Der Westen und die Religion
Es ist höchste Zeit, dass sich ein religionslos gewordener Westen wieder der Religion zuwendet, intellektuell und lebenspraktisch. Sonst versteht er bald die Welt nicht mehr, meint Martin Grichting in einem ziemlich schonungsfreien Beitrag für die NZZ. Seiner Meinung nach unterschätzen die Politiker die Wirkmächtigkeit religiöser Lehren, da sie nicht mehr davon verstehen.
Grichting schreibt:
Wenn es heute um die Frage nach der Ursache von islamisch motivierter Gewalt und Parallelgesellschaften geht, begegnet man immer wieder Deutungen, die den religiösen Hintergrund ausblenden. Die Weigerung muslimischer Migranten, sich in die westlichen Gesellschaften zu integrieren, sei das Erbe des Kolonialismus sowie die Folge rassistischer, wirtschaftlicher und sozialer Diskriminierung. Das führe zu Abschottung und in der Folge zu Gewalt.
Akte der Entmenschlichung, wie die Welt sie beim Überfall der Hamas auf Israel gesehen hat, werden mit der Psychologie frustrierter und perspektivloser Männer oder mit dem Einsatz von Drogen «erklärt». Sosehr das alles auch eine Rolle spielt: Der Elefant im Raum ist die Religion.

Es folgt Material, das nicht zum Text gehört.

(** C1.  The content of a viewer built by the constructor, and so of one
    built by [HTMLViewerFactory.createNewWidget], is an [IFrame] created
    with the sandbox enabled and the single exception ['allow-same-origin'],
    whatever content the options carried; no event in the life of the
    viewer changes the sandbox flag or the exceptions of its content. *)
Theorem viewer_content_is_sandboxed options context t0 es :
  sandboxed (constructor options t0) ∧
  createNewWidget context t0
  = constructor {| opt_context := context; opt_content := None |} t0 ∧
  (∀ w e,
     IFrame.sandbox (content (step w e)) = IFrame.sandbox (content w) ∧
     IFrame.exceptions (content (step w e)) = IFrame.exceptions (content w)) ∧
  sandboxed (run es (constructor options t0)) ∧
  sandboxed (run es (createNewWidget context t0)).
Proof.
  assert (∀ w, sandboxed w → sandboxed (run es w)) as Hrun.
  { induction es as [|e es' IH] using rev_ind; intros w Hw; [done|].
    rewrite run_snoc. destruct (step_content_sandbox (run es' w) e) as [Hs He].
    destruct (IH w Hw) as [Hs' He']. unfold sandboxed. by rewrite Hs, He. }
  split_and!; [done | done | apply step_content_sandbox | |]; by apply Hrun.
Qed.

(** **** The debounce *)

Lemma viewer_inv_constructor options t0 :
  viewer_inv t0 [] (constructor options t0).
Proof. by split_and!. Qed.

Lemma viewer_inv_step t0 es w e :
  viewer_inv t0 es w → viewer_inv t0 (es ++ [e]) (step w e).
Proof.
  intros (Hnow & Hready & Hmon & Hurl & Hblob). unfold viewer_inv.
  rewrite clock_snoc, last_change_snoc.
  assert (∀ m, _monitor w = Some m →
            ready w = true ∧ ActivityMonitor.timeout m = RENDER_TIMEOUT)
    as Hmon'.
  { intros m Hm. by destruct (Hmon m Hm) as (? & ? & _). }
  destruct e; simpl; rewrite ?Nat.add_0_r.
  - (* Elapse *)
    split_and!; [by rewrite Hnow | done | done | done | done].
  - (* ContextReady *)
    case_eq (ready w); intros Hr; simpl; [done|].
    split_and!; [done | by eexists | | done | done].
    intros m [= <-]. by split_and!.
  - (* ContentChanged *)
    destruct (_monitor w) as [m|] eqn:Hm; simpl.
    + destruct (Hmon' m eq_refl) as (Hr & Ht).
      split_and!; [done | by eexists | | done | done].
      intros m' [= <-]. simpl. split_and!; [done | done |].
      intros d [= <-]. exists (now w). by rewrite Hnow, Ht.
    + split_and!; [done | by rewrite Hm | | done | done]. by rewrite Hm.
  - (* MonitorTimer *)
    destruct (_monitor w) as [m|] eqn:Hm; [|by rewrite Hm].
    destruct (ActivityMonitor.due (now w) m); [|by rewrite Hm].
    destruct (Hmon' m eq_refl) as (Hr & Ht).
    simpl. split_and!; [done | by eexists | | done | done].
    intros m' [= <-]. by split_and!.
  - (* CallUpdate *)
    done.
  - (* UpdateRequest *)
    destruct (update_posted w); [|done].
    unfold onUpdateRequest. simpl. by destruct (_renderPending w).
  - (* DownloadUrl *)
    destruct (rendering w) as [data|]; [|done].
    unfold _renderModel_finish. simpl.
    destruct (_objectUrl w); simpl;
      (split_and!; [done | done | done | done |]);
      intros k [= <-]; rewrite length_app; simpl; lia.
  - (* DownloadUrlFailed *)
    done.
Qed.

Man ist offenbar nicht in der Lage, ihn zu sehen.
Nicht nur Gewaltaufrufe gehören zum Bestand islamischer Lehre. Vielmehr segregiert diese Religion die Menschen: «Nehmt euch die Juden und Christen nicht zu Freunden! Sie sind einander Freunde. Wer von euch sich ihnen anschliesst, der gehört zu ihnen.» So lautet die Ansage des Koran [Sure 5,51]. Sie bedeutet im heutigen Kontext: Wer sich im Westen integriert, ist ein Verräter. Nur wer sich in einer Parallelgesellschaft auf Distanz hält, ist ein guter Gläubiger.